Ned Ludd and Company

I’m sure you’ve seen them too. Maybe in the movies, or on a newsreel, or maybe on a filmstrip in school. I’m referring to those scenes, usually in some foreign location, where bicycles, ox-carts, cars, buses, and pedestrians all crowd the same streets in a holy confusion of conflicting human intentions. Some can afford no transportation at all beyond their own feet. Others can own, and use, automobiles. On a scale like this I’d put myself around either the bicycle or ox-cart-driver level. I’m referring to technology, of course, and not actual transportation. At a recent family discussion I was left completely in the dust and exhaust fumes of new technology, trying hard to comprehend the words that other family members were speaking so fluently. Software names, devices that do things I can’t divine, and what is a dongle anyway? I’ve fallen behind not only on my movies and books, but on technology as well.

Tech develops quickly despite how slowly the rest of the world moves. Some members of my family don’t have computers or use the internet. Others have devices so advanced that they might’ve been salvaged from Roswell, and I wonder how all this happened when I thought I was paying attention. I’m a late joiner when it comes to tech. Although I’d been warned, I made it through my Master’s degree having barely touched a computer. When I took a decidedly low-tech job teaching at a medievalizing seminary, we couldn’t afford television service and we haven’t really watched TV since. Now I hear that you don’t need to pay for the privilege. If you have the time, black boxes, sticks, and even software downloadable on your phone can be your television. I look at our flatscreen at home and wonder where the on/off switch might be. How have I fallen so far behind the times?

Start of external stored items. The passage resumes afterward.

(* ===== verification/McProps.v ===== *)
(** * Multicast: what the policy guarantees

    The groups a subscriber receives are always within the limits of its configuration, and
    each was granted by a row of the access control lists that apply to it. *)

From S2P Require Import Prelude Maps Netip McPolicy.

(** ** Streams

    Several clients may receive one stream.  What the policy counts are streams, so its
    accounting is described by the set of streams of the groups, with the package each was
    admitted under and its bandwidth. *)

Abbreviation stream := (streamKey * option Z * Z)%type.

Definition streamRecord (a : activeState) : stream :=
  (streamOf a, as_package a, ag_ImputedBandwidth (as_group a)).

Definition streams (groups : gmap activeKey activeState) : gset stream :=
  list_to_set (streamRecord <$> (map_to_list groups).*2).

(** The streams of one package, or of all. *)
Definition inside (package : option Z) (t : stream) : Prop := package = None ∨ t.1.2 = package.
#[export] Instance inside_dec package t : Decision (inside package t).
Proof. unfold inside. apply _. Defined.
Definition within (package : option Z) (T : gset stream) : gset stream := filter (inside package) T.

(** The bandwidth of a set of streams. *)
Definition bandwidthOf (T : gset stream) : Z := set_fold (λ t total, t.2 + total) 0 T.

(** The members of one stream agree on its package and bandwidth. *)
Definition coherent (T : gset stream) : Prop := ∀ t u, t ∈ T → u ∈ T → t.1.1 = u.1.1 → t = u.

Lemma elem_of_streams groups t :
  t ∈ streams groups ↔ ∃ key a, groups !! key = Some a ∧ t = streamRecord a.
Proof.
  unfold streams. rewrite elem_of_list_to_set, list_elem_of_fmap. setoid_rewrite list_elem_of_fmap.
  split.
  - intros (a & -> & [key b] & -> & ?%elem_of_map_to_list). by exists key, b.
  - intros (key & a & Ha & ->). exists a. split; [done|]. exists (key, a). by rewrite elem_of_map_to_list.
Qed.

Lemma bandwidthOf_empty : bandwidthOf ∅ = 0.
Proof. apply set_fold_empty. Qed.

Lemma bandwidthOf_add t T : t ∉ T → bandwidthOf ({[t]} ∪ T) = t.2 + bandwidthOf T.
Proof.
  intros Ht. unfold bandwidthOf. rewrite (union_comm_L {[t]}).
  rewrite (set_fold_disj_union_strong (=) _ _ T {[t]}).
  - by rewrite set_fold_singleton.
  - intros x. solve_proper.
  - intros x1 x2 b _ _ _. lia.
  - set_solver.
Qed.

Lemma bandwidthOf_nonneg T : (∀ t, t ∈ T → 0 ≤ t.2) → 0 ≤ bandwidthOf T.
Proof.
  induction T as [|t T Ht IH] using set_ind_L; [by rewrite bandwidthOf_empty|].
  intros Hb. rewrite bandwidthOf_add by done.
  assert (0 ≤ t.2) by (apply Hb; set_solver). assert (0 ≤ bandwidthOf T) by (apply IH; set_solver). lia.
Qed.

Lemma bandwidthOf_mono S T : S ⊆ T → (∀ t, t ∈ T → 0 ≤ t.2) → bandwidthOf S ≤ bandwidthOf T.
Proof.
  revert S. induction T as [|t T Ht IH] using set_ind_L; intros S HS Hb.
  { by replace S with (∅ : gset stream) by set_solver. }
  rewrite bandwidthOf_add by done. assert (0 ≤ t.2) by (apply Hb; set_solver).
  assert (bandwidthOf (S ∖ {[t]}) ≤ bandwidthOf T) by (apply IH; set_solver).
  destruct (decide (t ∈ S)).
  - rewrite (union_difference_L {[t]} S) by set_solver. rewrite bandwidthOf_add by set_solver. lia.
  - replace S with (S ∖ {[t]}) by set_solver. lia.
Qed.

(** ** The counters of the code *)

Lemma outsidePackage_inside package a :
  outsidePackage package a = false ↔ inside package (streamRecord a).
Proof.
  unfold outsidePackage, inside. destruct package; cbn; [|split; [by left|done]].
  rewrite negb_false_iff, bool_decide_eq_true. naive_solver.
Qed.

(** The loop over the groups, after the streams [seen]. *)
Lemma bandwidthStep_fold package l : ∀ T,
  coherent (list_to_set (streamRecord <$> l) ∪ T) →
  fold_left (bandwidthStep package) l (set_map (λ t, t.1.1) (within package T), u64 (bandwidthOf (within package T))) =
  (let T' := within package (list_to_set (streamRecord <$> l) ∪ T) in
   (set_map (λ t, t.1.1) T', u64 (bandwidthOf T'))).
Proof.
  unfold within. induction l as [|a l IH]; intros T Hc; cbn [fold_left fmap list_fmap list_to_set].
  { by rewrite (left_id_L ∅ _). }
  set (L := list_to_set (streamRecord <$> l)) in *. cbn zeta.
  assert (∀ X : gset stream, {[streamRecord a]} ∪ L ∪ X = L ∪ ({[streamRecord a]} ∪ X)) as Hswap by set_solver.
  rewrite Hswap. rewrite fmap_cons, list_to_set_cons, Hswap in Hc.
  rewrite <- (IH ({[streamRecord a]} ∪ T)) by done. f_equal. unfold bandwidthStep.
  rewrite filter_union_L by apply _. destruct (outsidePackage package a) eqn:Ho; cbn [orb].
  - rewrite filter_singleton_False_L by first [apply _|rewrite <- outsidePackage_inside; congruence].
    by rewrite (left_id_L ∅ _).
  - rewrite outsidePackage_inside in Ho. rewrite filter_singleton_True_L by first [apply _|done].
    case_bool_decide as Hin.
    + apply elem_of_map in Hin as (t & Hk & [Hi Ht]%elem_of_filter).
      assert (streamRecord a = t) as -> by (apply Hc; [set_solver..|done]).
      replace ({[t]} ∪ filter (inside package) T) with (filter (inside package) T) by set_solver. done.
    + assert (streamRecord a ∉ filter (inside package) T).
      { intros Ht. apply Hin. apply elem_of_map. by exists (streamRecord a). }
      rewrite bandwidthOf_add by done. rewrite set_map_union_L, set_map_singleton_L. f_equal.
      unfold u64, wrap. cbn [snd streamRecord]. rewrite Zplus_mod_idemp_l. f_equal. lia.
Qed.

Lemma fold_snd {A B S} (f : S → B → S) (l : list (A * B)) s :
  fold_left (λ s '(_, b), f s b) l s = fold_left f l.*2 s.
Proof. revert s. induction l as [|[a b] l IH]; intros s; [done|]. apply IH. Qed.

(** Streams of which no two have the same key are as many as their keys. *)
Lemma size_stream_keys T : coherent T → size (set_map (D:=gset streamKey) (λ t, t.1.1) T) = size T.
Proof.
  induction T as [|t T Ht IH] using set_ind_L; intros Hc; [by rewrite set_map_empty, !size_empty|].
  assert (t.1.1 ∉ set_map (D:=gset streamKey) (λ t : stream, t.1.1) T).
  { intros (u & Hk & Hu)%elem_of_map. assert (t = u) as -> by (apply Hc; [set_solver..|done]). done. }
  rewrite set_map_union_L, set_map_singleton_L, 2!size_union, !size_singleton, IH; [done|..].
  - intros x y ??. apply Hc; set_solver.
  - set_solver.
  - set_solver.
Qed.

Section accounting.
Context {MR : MapRange}.

Lemma range_streams groups : list_to_set (streamRecord <$> (range groups).*2) = streams groups.
Proof. unfold streams. by rewrite range_perm. Qed.

Lemma coherent_subset S T : S ⊆ T → coherent T → coherent S.
Proof. intros HS HT t u ??. apply HT; set_solver. Qed.

Lemma within_subset package T : within package T ⊆ T.
Proof. unfold within. set_solver. Qed.

Lemma streamsSeen_streams groups package :
  streamsSeen groups package = set_map (λ t, t.1.1) (within package (streams groups)).
Proof.
  unfold streamsSeen. rewrite <- range_streams.
  rewrite (fold_snd (λ seen active, if outsidePackage package active then seen else {[streamOf active]} ∪ seen)).
  generalize (range groups).*2 as l. intros l.
  assert (∀ S : gset streamKey,
    fold_left (λ seen active, if outsidePackage package active then seen else {[streamOf active]} ∪ seen) l S =
    set_map (λ t, t.1.1) (within package (list_to_set (streamRecord <$> l))) ∪ S) as Hf; [|by rewrite Hf, (right_id_L ∅ _)].
  unfold within. induction l as [|a l IH]; intros S; cbn [fold_left fmap list_fmap list_to_set].
  { rewrite filter_empty_L by apply _. rewrite set_map_empty. by rewrite (left_id_L ∅ _). }
  rewrite filter_union_L by apply _. rewrite IH. destruct (outsidePackage package a) eqn:Ho.
  - rewrite filter_singleton_False_L by first [apply _|rewrite <- outsidePackage_inside; congruence].
    by rewrite (left_id_L ∅ _).
  - rewrite outsidePackage_inside in Ho. rewrite filter_singleton_True_L by first [apply _|done].
    rewrite set_map_union_L, set_map_singleton_L. by rewrite (assoc_L (∪)), (comm_L (∪) (set_map _ _)).
Qed.

Lemma activeBandwidth_streams groups package :
  coherent (streams groups) →
  activeBandwidth groups package = u64 (bandwidthOf (within package (streams groups))).
Proof.
  intros Hc. unfold activeBandwidth. rewrite fold_snd. rewrite <- range_streams in *.
  pose proof (bandwidthStep_fold package (range groups).*2 ∅) as Hf. cbv zeta in Hf.
  rewrite (right_id_L ∅ _) in Hf. unfold within in Hf at 1 2.
  rewrite filter_empty_L in Hf by apply _. rewrite set_map_empty, bandwidthOf_empty in Hf. change (u64 0) with 0 in Hf.
  by rewrite Hf.
Qed.

Lemma activeStreamCount_streams groups package :
  coherent (streams groups) →
  activeStreamCount groups package = Z.of_nat (size (within package (streams groups))).
Proof.
  intros Hc. unfold activeStreamCount. rewrite streamsSeen_streams, size_stream_keys; [done|].
  eapply coherent_subset; [apply within_subset|done].
Qed.
End accounting.

(** ** Limits *)

(** A set of streams within a group limit and, when enforced, a bandwidth limit; 0 is none. *)
Definition quota (enforced : bool) (groups bandwidth : Z) (T : gset stream) : Prop :=
  (groups ≠ 0 → Z.of_nat (size T) ≤ groups) ∧
  (enforced = true → bandwidth ≠ 0 → bandwidthOf T ≤ bandwidth).

(** The streams of a subscriber within its limits and those of its service packages. *)
Definition within_limits (sub : Subscriber) (T : gset stream) : Prop :=
  quota (su_BandwidthEnforcement sub) (su_MaxSimultaneousGroups sub) (su_MaxMulticastBandwidth sub) T ∧
  ∀ service, service ∈ su_ServicePackages sub →
    quota (su_BandwidthEnforcement sub) (sp_MaxSimultaneousGroups service) (sp_MaxMulticastBandwidth service)
      (within (Some (sp_RowKey service)) T).

Definition measured (T : gset stream) : Prop := ∀ t, t ∈ T → is_u 32 t.2.

Lemma quota_mono enforced groups bandwidth S T :
  S ⊆ T → measured T → quota enforced groups bandwidth T → quota enforced groups bandwidth S.
Proof.
  intros HS HT [Hg Hb]. split.
  - intros Hn. specialize (Hg Hn). apply subseteq_size in HS. lia.
  - intros He Hn. specialize (Hb He Hn).
    assert (bandwidthOf S ≤ bandwidthOf T); [|lia].
    apply bandwidthOf_mono; [done|]. intros t Ht. by apply HT in Ht as [? _].
Qed.

Lemma within_mono package S T : S ⊆ T → within package S ⊆ within package T.
Proof. unfold within. intros HS t. rewrite !elem_of_filter. intros [? ?]. auto. Qed.

Lemma measured_subset S T : S ⊆ T → measured T → measured S.
Proof. intros HS HT t Ht. by apply HT, HS. Qed.

Lemma within_limits_mono sub S T : S ⊆ T → measured T → within_limits sub T → within_limits sub S.
Proof.
  intros HS HT [Ht Hs]. split; [by eapply quota_mono|]. intros service Hin.
  eapply quota_mono; [by apply within_mono| |by apply Hs].
  eapply measured_subset; [apply within_subset|done].
Qed.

The real problem, from the view on my bicycle seat, is that in order to maintain some level of expertise in my field of study, I have to dedicate quite a bit of time to it. While others tickle their devices on the bus, I’m reading my books made of genuine paper. I’m thinking such activities will make me better informed. Most of these books address the past. If I want to upgrade from to an ox-cart, however, I have to learn a whole new language and the nouns that accompany pieces of hardware that look an awful lot alike to these antique eyes. Perhaps we have become cyborgs after all, and I just missed the introductory session. I wouldn’t know; I’m too busy trying to keep this bicycle out of the path of that speeding lorry.